(* ===== verification/Parcel.v ===== *)
(** * Parcels and the calls between processes

    The service is called from other processes.  A proxy writes the arguments of
    a call into a [MessageParcel], the parcel is sent, a stub reads the arguments,
    calls the service and writes the answer into a second parcel.  Parcels and the
    transport are not part of the repository, so they are an interface here:

    - [IParcel P]: a parcel, with the operations the code uses; [ParcelLaws P]
      states what it relies on: a parcel is a queue of the items written into it,
      and a write into a parcel that has room succeeds;
    - [M P A]: a function of the code that reads or writes one parcel and gives up
      at the first failure; [emits] and [consumes] say which items it writes and
      reads, and compose along [mbind], so that a round trip follows from the two. *)

From S2P Require Import Prelude.

Module Parcel.

(** ** What a parcel holds

    An integer is stored by its width: [ReadInt32] and [ReadUint32] both read
    the four bytes that [WriteInt32] or [WriteUint32] has stored. *)
Inductive Item :=
| IBool (b : bool)
| IW8 (w : Z)
| IW16 (w : Z)
| IW32 (w : Z)
| IW64 (w : Z)
| IString (s : string)
| IUInt32Vector (l : list Z)
| IStringVector (l : list string)
| IRemoteObject (o : Z)
| IToken (s : string).

Inductive Kind := KBool | K8 | K16 | K32 | K64 | KString | KUInt32Vector | KStringVector | KRemoteObject | KToken.

Definition kind (i : Item) : Kind :=
  match i with
  | IBool _ => KBool | IW8 _ => K8 | IW16 _ => K16 | IW32 _ => K32 | IW64 _ => K64 | IString _ => KString
  | IUInt32Vector _ => KUInt32Vector | IStringVector _ => KStringVector | IRemoteObject _ => KRemoteObject | IToken _ => KToken
  end.

Class IParcel (P : Type) := {
  new_parcel : P;
  (** the parcel after a failed write or read is unspecified *)
  write : Item -> P -> bool * P;
  read : Kind -> P -> option Item * P;
}.

(** What the code relies on.  [written] is everything ever written, [unread] the
    part of it that has not been read; [fits] holds of the contents the capacity
    of a parcel admits. *)
Class ParcelLaws (P : Type) `{IParcel P} := {
  written : P -> list Item;
  unread : P -> list Item;
  fits : list Item -> Prop;
  fits_prefix l l' : fits (l ++ l') -> fits l;
  written_new : written new_parcel = [];
  unread_new : unread new_parcel = [];
  write_written i p : (write i p).1 = true -> written (write i p).2 = written p ++ [i];
  write_unread i p : (write i p).1 = true -> unread (write i p).2 = unread p ++ [i];
  write_fits i p : fits (written p ++ [i]) -> (write i p).1 = true;
  read_first i l p : unread p = i :: l -> (read (kind i) p).1 = Some i /\ unread (read (kind i) p).2 = l;
}.

(** ** Functions on one parcel *)

Definition M (P A : Type) : Type := P -> option A * P.

#[global] Instance M_ret P : MRet (M P) := fun A a p => (Some a, p).
#[global] Instance M_bind P : MBind (M P) := fun A B k m p =>
  match m p with (Some a, p) => k a p | (None, p) => (None, p) end.

(** [return false], [return nullptr]. *)
Definition fail {P A} : M P A := fun p => (None, p).

Section Api.
Context {P : Type} `{IParcel P}.

Definition wr (i : Item) : M P unit := fun p => let '(b, p) := write i p in (if b then Some tt else None, p).
Definition rd {A} (k : Kind) (f : Item -> option A) : M P A := fun p => let '(o, p) := read k p in (o ≫= f, p).

Definition WriteBool (b : bool) : M P unit := wr (IBool b).
Definition WriteInt8 (z : Z) : M P unit := wr (IW8 (u8 z)).
Definition WriteUint8 (z : Z) : M P unit := wr (IW8 (u8 z)).
Definition WriteUint16 (z : Z) : M P unit := wr (IW16 (u16 z)).
Definition WriteInt32 (z : Z) : M P unit := wr (IW32 (u32 z)).
Definition WriteUint32 (z : Z) : M P unit := wr (IW32 (u32 z)).
Definition WriteInt64 (z : Z) : M P unit := wr (IW64 (u64 z)).
Definition WriteString (s : string) : M P unit := wr (IString s).
Definition WriteUInt32Vector (l : list Z) : M P unit := wr (IUInt32Vector l).
Definition WriteStringVector (l : list string) : M P unit := wr (IStringVector l).
Definition WriteRemoteObject (o : Z) : M P unit := wr (IRemoteObject o).
Definition WriteToken (s : string) : M P unit := wr (IToken s).

Definition ReadBool : M P bool := rd KBool (fun i => match i with IBool b => Some b | _ => None end).
Definition w8 (i : Item) := match i with IW8 w => Some w | _ => None end.
Definition w16 (i : Item) := match i with IW16 w => Some w | _ => None end.
Definition w32 (i : Item) := match i with IW32 w => Some w | _ => None end.
Definition w64 (i : Item) := match i with IW64 w => Some w | _ => None end.
Definition ReadInt8 : M P Z := w ← rd K8 w8; mret (swrap 8 w).
Definition ReadUint8 : M P Z := rd K8 w8.
Definition ReadUint16 : M P Z := rd K16 w16.
Definition ReadInt32 : M P Z := w ← rd K32 w32; mret (s32 w).
Definition ReadUint32 : M P Z := rd K32 w32.
Definition ReadInt64 : M P Z := w ← rd K64 w64; mret (s64 w).
Definition ReadString : M P string := rd KString (fun i => match i with IString s => Some s | _ => None end).
Definition ReadUInt32Vector : M P (list Z) :=
  rd KUInt32Vector (fun i => match i with IUInt32Vector l => Some l | _ => None end).
Definition ReadStringVector : M P (list string) :=
  rd KStringVector (fun i => match i with IStringVector l => Some l | _ => None end).
Definition ReadRemoteObject : M P Z := rd KRemoteObject (fun i => match i with IRemoteObject o => Some o | _ => None end).
Definition ReadToken : M P string := rd KToken (fun i => match i with IToken s => Some s | _ => None end).

(** [for (const auto &x : l) { if (!f(x)) return false; }] *)
Fixpoint each {A} (f : A -> M P unit) (l : list A) : M P unit :=
  match l with [] => mret tt | x :: l => f x;; each f l end.

(** [for (i = 0; i < n; i++) { if (!read(x)) return false; v.push_back(x); }] *)
Fixpoint times {A} (n : nat) (m : M P A) : M P (list A) :=
  match n with O => mret [] | S n => x ← m; l ← times n m; mret (x :: l) end.

End Api.

(** A signed integer of [w] bits. *)
Definition in_signed (w z : Z) : Prop := - 2 ^ (w - 1) <= z < 2 ^ (w - 1).

Lemma swrap_wrap w z : 0 <= w -> swrap w (wrap w z) = swrap w z.
Proof. intros Hw. unfold swrap, wrap. by rewrite Zmod_mod. Qed.

(** ** The items a function writes and reads *)

Section Wire.
Context {P : Type} `{ParcelLaws P}.

Definition emits (m : M P unit) (l : list Item) : Prop :=
  forall p, ((m p).1 = Some tt -> unread (m p).2 = unread p ++ l /\ written (m p).2 = written p ++ l)
            /\ (fits (written p ++ l) -> (m p).1 = Some tt).

Definition consumes {A} (m : M P A) (l : list Item) (a : A) : Prop :=
  forall p rest, unread p = l ++ rest -> (m p).1 = Some a /\ unread (m p).2 = rest.

Lemma emits_ret : emits (mret tt) [].
Proof. intros p. by rewrite !app_nil_r. Qed.

Lemma emits_bind m k l1 l2 : emits m l1 -> emits k l2 -> emits (m;; k) (l1 ++ l2).
Proof.
  intros Hm Hk p. unfold mbind, M_bind. destruct (Hm p) as [Hm1 Hm2]. destruct (m p) as [[[]|] p1] eqn:E; cbn in *.
  - destruct (Hm1 eq_refl) as [Hu Hw]. pose proof (Hk p1) as Hp. rewrite Hu, Hw, <- !app_assoc in Hp. exact Hp.
  - split; [done|]. rewrite app_assoc. intros Hf. apply fits_prefix in Hf. discriminate (Hm2 Hf).
Qed.

Lemma emits_wr i : emits (wr i) [i].
Proof.
  intros p. unfold wr. pose proof (write_written i p) as Hw. pose proof (write_unread i p) as Hu. pose proof (write_fits i p) as Hf.
  destruct (write i p) as [[] p']; cbn in *; split; intros; [by rewrite Hu, Hw|done|done|]. by specialize (Hf ltac:(done)).
Qed.

Lemma emits_each {A} (f : A -> M P unit) (g : A -> list Item) l :
  (forall a, a ∈ l -> emits (f a) (g a)) -> emits (each f l) (flat_map g l).
Proof.
  induction l as [|a l IH]; intros Hf; cbn; [apply emits_ret|]. apply emits_bind; [apply Hf; left|].
  apply IH. intros b Hb. apply Hf. by right.
Qed.

Lemma consumes_ret {A} (a : A) : consumes (mret a) [] a.
Proof. by intros p rest Hu. Qed.

Lemma consumes_bind {A B} (m : M P A) (k : A -> M P B) l1 l2 a b :
  consumes m l1 a -> consumes (k a) l2 b -> consumes (m ≫= k) (l1 ++ l2) b.
Proof.
  intros Hm Hk p rest. rewrite <- app_assoc. intros Hu. destruct (Hm p _ Hu) as [H1 H2]. unfold mbind, M_bind.
  destruct (m p) as [[x|] p1]; cbn in *; [|done]. injection H1 as ->. by apply Hk.
Qed.

Lemma consumes_rd {A} (f : Item -> option A) i a : f i = Some a -> consumes (rd (kind i) f) [i] a.
Proof.
  intros Hf p rest Hu. destruct (read_first i rest p Hu) as [H1 H2]. unfold rd.
  destruct (read (kind i) p) as [o p']; cbn in *. subst o. by rewrite <- Hf.
Qed.

Lemma consumes_times {A} (m : M P A) (g : A -> list Item) l :
  (forall a, a ∈ l -> consumes m (g a) a) -> consumes (times (length l) m) (flat_map g l) l.
Proof.
  induction l as [|a l IH]; intros Hm; cbn; [apply consumes_ret|]. apply consumes_bind with a; [apply Hm; left|].
  rewrite <- (app_nil_r (flat_map g l)). apply consumes_bind with l; [|apply consumes_ret]. apply IH. intros b Hb. apply Hm. by right.
Qed.

(** What is written by [m] into a parcel that holds nothing unread is what [u]
    reads back. *)
Lemma wire_roundtrip {A} (m : M P unit) (u : M P A) l a p :
  emits m l -> consumes u l a -> unread p = [] -> (m p).1 = Some tt ->
  (u (m p).2).1 = Some a /\ unread (u (m p).2).2 = [].
Proof.
  intros Hm Hu Hp Hok. destruct (Hm p) as [H1 _]. destruct (H1 Hok) as [Hq _].
  apply Hu. by rewrite Hq, Hp, app_nil_r.
Qed.

Lemma emits_cons i k l : emits k l -> emits (wr i;; k) (i :: l).
Proof. apply (emits_bind _ _ [i]), emits_wr. Qed.

Lemma consumes_cons {A B} (m : M P A) (k : A -> M P B) i l a b :
  consumes m [i] a -> consumes (k a) l b -> consumes (m ≫= k) (i :: l) b.
Proof. apply (consumes_bind _ _ [i]). Qed.

(** A last function of a sequence, whose result is returned as it is. *)
Lemma consumes_last {A B} (m : M P A) (f : A -> B) l a : consumes m l a -> consumes (x ← m; mret (f x)) l (f a).
Proof. intros Hm. rewrite <- (app_nil_r l). by apply consumes_bind with a; [|apply consumes_ret]. Qed.

Lemma consumes_bool b : consumes ReadBool [IBool b] b.
Proof. by apply (consumes_rd _ (IBool b)). Qed.
Lemma consumes_string s : consumes ReadString [IString s] s.
Proof. by apply (consumes_rd _ (IString s)). Qed.
Lemma consumes_uids l : consumes ReadUInt32Vector [IUInt32Vector l] l.
Proof. by apply (consumes_rd _ (IUInt32Vector l)). Qed.
Lemma consumes_strings l : consumes ReadStringVector [IStringVector l] l.
Proof. by apply (consumes_rd _ (IStringVector l)). Qed.
Lemma consumes_remote o : consumes ReadRemoteObject [IRemoteObject o] o.
Proof. by apply (consumes_rd _ (IRemoteObject o)). Qed.
Lemma consumes_token s : consumes ReadToken [IToken s] s.
Proof. by apply (consumes_rd _ (IToken s)). Qed.

Lemma consumes_u8 z : in_width 8 z -> consumes ReadUint8 [IW8 (u8 z)] z.
Proof. intros Hz. rewrite wrap_small by done. by apply (consumes_rd _ (IW8 z)). Qed.
Lemma consumes_u16 z : in_width 16 z -> consumes ReadUint16 [IW16 (u16 z)] z.
Proof. intros Hz. rewrite wrap_small by done. by apply (consumes_rd _ (IW16 z)). Qed.
Lemma consumes_u32 z : in_width 32 z -> consumes ReadUint32 [IW32 (u32 z)] z.
Proof. intros Hz. rewrite wrap_small by done. by apply (consumes_rd _ (IW32 z)). Qed.

(** Reading a word at the other signedness converts it, as a cast does. *)
Lemma consumes_word32 z : consumes ReadUint32 [IW32 (u32 z)] (u32 z).
Proof. by apply (consumes_rd _ (IW32 (u32 z))). Qed.

Lemma consumes_signed (w : Z) (rdw : M P Z) i z : 0 < w -> in_signed w z -> consumes rdw [i] (wrap w z) ->
  consumes (x ← rdw; mret (swrap w x)) [i] z.
Proof.
  intros Hw Hz Hr. replace z with (swrap w (wrap w z)) at 1 by (by rewrite swrap_wrap, swrap_small by first [lia|done]).
  by apply consumes_last.
Qed.

(** Reading an unsigned word as a signed one. *)
Lemma consumes_cast32 z : consumes ReadInt32 [IW32 (u32 z)] (s32 z).
Proof. rewrite <- swrap_wrap by lia. apply (consumes_last (rd K32 w32) s32). by apply (consumes_rd _ (IW32 (u32 z))). Qed.

Lemma consumes_i8 z : in_signed 8 z -> consumes ReadInt8 [IW8 (u8 z)] z.
Proof. intros Hz. apply consumes_signed; [lia|done|]. by apply (consumes_rd _ (IW8 (u8 z))). Qed.
Lemma consumes_i32 z : in_signed 32 z -> consumes ReadInt32 [IW32 (u32 z)] z.
Proof. intros Hz. apply consumes_signed; [lia|done|]. by apply (consumes_rd _ (IW32 (u32 z))). Qed.
Lemma consumes_i64 z : in_signed 64 z -> consumes ReadInt64 [IW64 (u64 z)] z.
Proof. intros Hz. apply consumes_signed; [lia|done|]. by apply (consumes_rd _ (IW64 (u64 z))). Qed.

End Wire.

Create HintDb wire discriminated.
#[export] Hint Resolve consumes_bool consumes_string consumes_uids consumes_strings consumes_remote consumes_token
  consumes_u8 consumes_u16 consumes_u32 consumes_i8 consumes_i32 consumes_i64 emits_ret emits_wr consumes_ret : wire.

(** [wire] runs a function that writes or reads item by item. *)
Ltac wire_step :=
  first [ assumption | apply emits_cons | apply emits_ret | apply emits_wr | apply consumes_ret
        | eapply consumes_cons; [solve [eauto 4 with wire]|]
        | eapply emits_bind; [solve [eauto 4 with wire]|]
        | eapply consumes_bind; [solve [eauto 4 with wire]|] ].
Ltac wire := repeat (wire_step; cbn beta).

(** ** A parcel: two queues and a capacity *)

Definition QUEUE_CAPACITY : Z := 4096.

Record Queue := mkQueue { q_written : list Item; q_unread : list Item }.

#[global] Instance Kind_eq_dec : EqDecision Kind.
Proof. solve_decision. Defined.

#[global] Instance queue_parcel : IParcel Queue := {
  new_parcel := mkQueue [] [];
  write i q := if Z.of_nat (length (q_written q)) <? QUEUE_CAPACITY
               then (true, mkQueue (q_written q ++ [i]) (q_unread q ++ [i])) else (false, q);
  read k q := match q_unread q with
              | i :: l => if decide (kind i = k) then (Some i, mkQueue (q_written q) l) else (None, q)
              | [] => (None, q)
              end;
}.

#[global] Instance queue_laws : ParcelLaws Queue.
Proof.
  refine {| written := q_written; unread := q_unread; fits l := Z.of_nat (length l) <= QUEUE_CAPACITY |}.
  - intros l l'. rewrite length_app. lia.
  - done.
  - done.
  - intros i p. cbn. by case_match.
  - intros i p. cbn. by case_match.
  - intros i p. rewrite length_app. cbn. intros Hf. by rewrite (proj2 (Z.ltb_lt _ _)) by lia.
  - intros i l p. cbn. intros ->. by rewrite decide_True.
Defined.

End Parcel.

■ ASSIGNMENT ■
Write out, exactly and with nothing else, the lines of the listing above from its first line through the line with "(** What the".

■ WRITTEN REPLY ■
(* ===== verification/Parcel.v ===== *)
(** * Parcels and the calls between processes

    The service is called from other processes.  A proxy writes the arguments of
    a call into a [MessageParcel], the parcel is sent, a stub reads the arguments,
    calls the service and writes the answer into a second parcel.  Parcels and the
    transport are not part of the repository, so they are an interface here:

    - [IParcel P]: a parcel, with the operations the code uses; [ParcelLaws P]
      states what it relies on: a parcel is a queue of the items written into it,
      and a write into a parcel that has room succeeds;
    - [M P A]: a function of the code that reads or writes one parcel and gives up
      at the first failure; [emits] and [consumes] say which items it writes and
      reads, and compose along [mbind], so that a round trip follows from the two. *)

From S2P Require Import Prelude.

Module Parcel.

(** ** What a parcel holds

    An integer is stored by its width: [ReadInt32] and [ReadUint32] both read
    the four bytes that [WriteInt32] or [WriteUint32] has stored. *)
Inductive Item :=
| IBool (b : bool)
| IW8 (w : Z)
| IW16 (w : Z)
| IW32 (w : Z)
| IW64 (w : Z)
| IString (s : string)
| IUInt32Vector (l : list Z)
| IStringVector (l : list string)
| IRemoteObject (o : Z)
| IToken (s : string).

Inductive Kind := KBool | K8 | K16 | K32 | K64 | KString | KUInt32Vector | KStringVector | KRemoteObject | KToken.

Definition kind (i : Item) : Kind :=
  match i with
  | IBool _ => KBool | IW8 _ => K8 | IW16 _ => K16 | IW32 _ => K32 | IW64 _ => K64 | IString _ => KString
  | IUInt32Vector _ => KUInt32Vector | IStringVector _ => KStringVector | IRemoteObject _ => KRemoteObject | IToken _ => KToken
  end.

Class IParcel (P : Type) := {
  new_parcel : P;
  (** the parcel after a failed write or read is unspecified *)
  write : Item -> P -> bool * P;
  read : Kind -> P -> option Item * P;
}.

(** What the code relies on.  [written] is everything ever written, [unread] the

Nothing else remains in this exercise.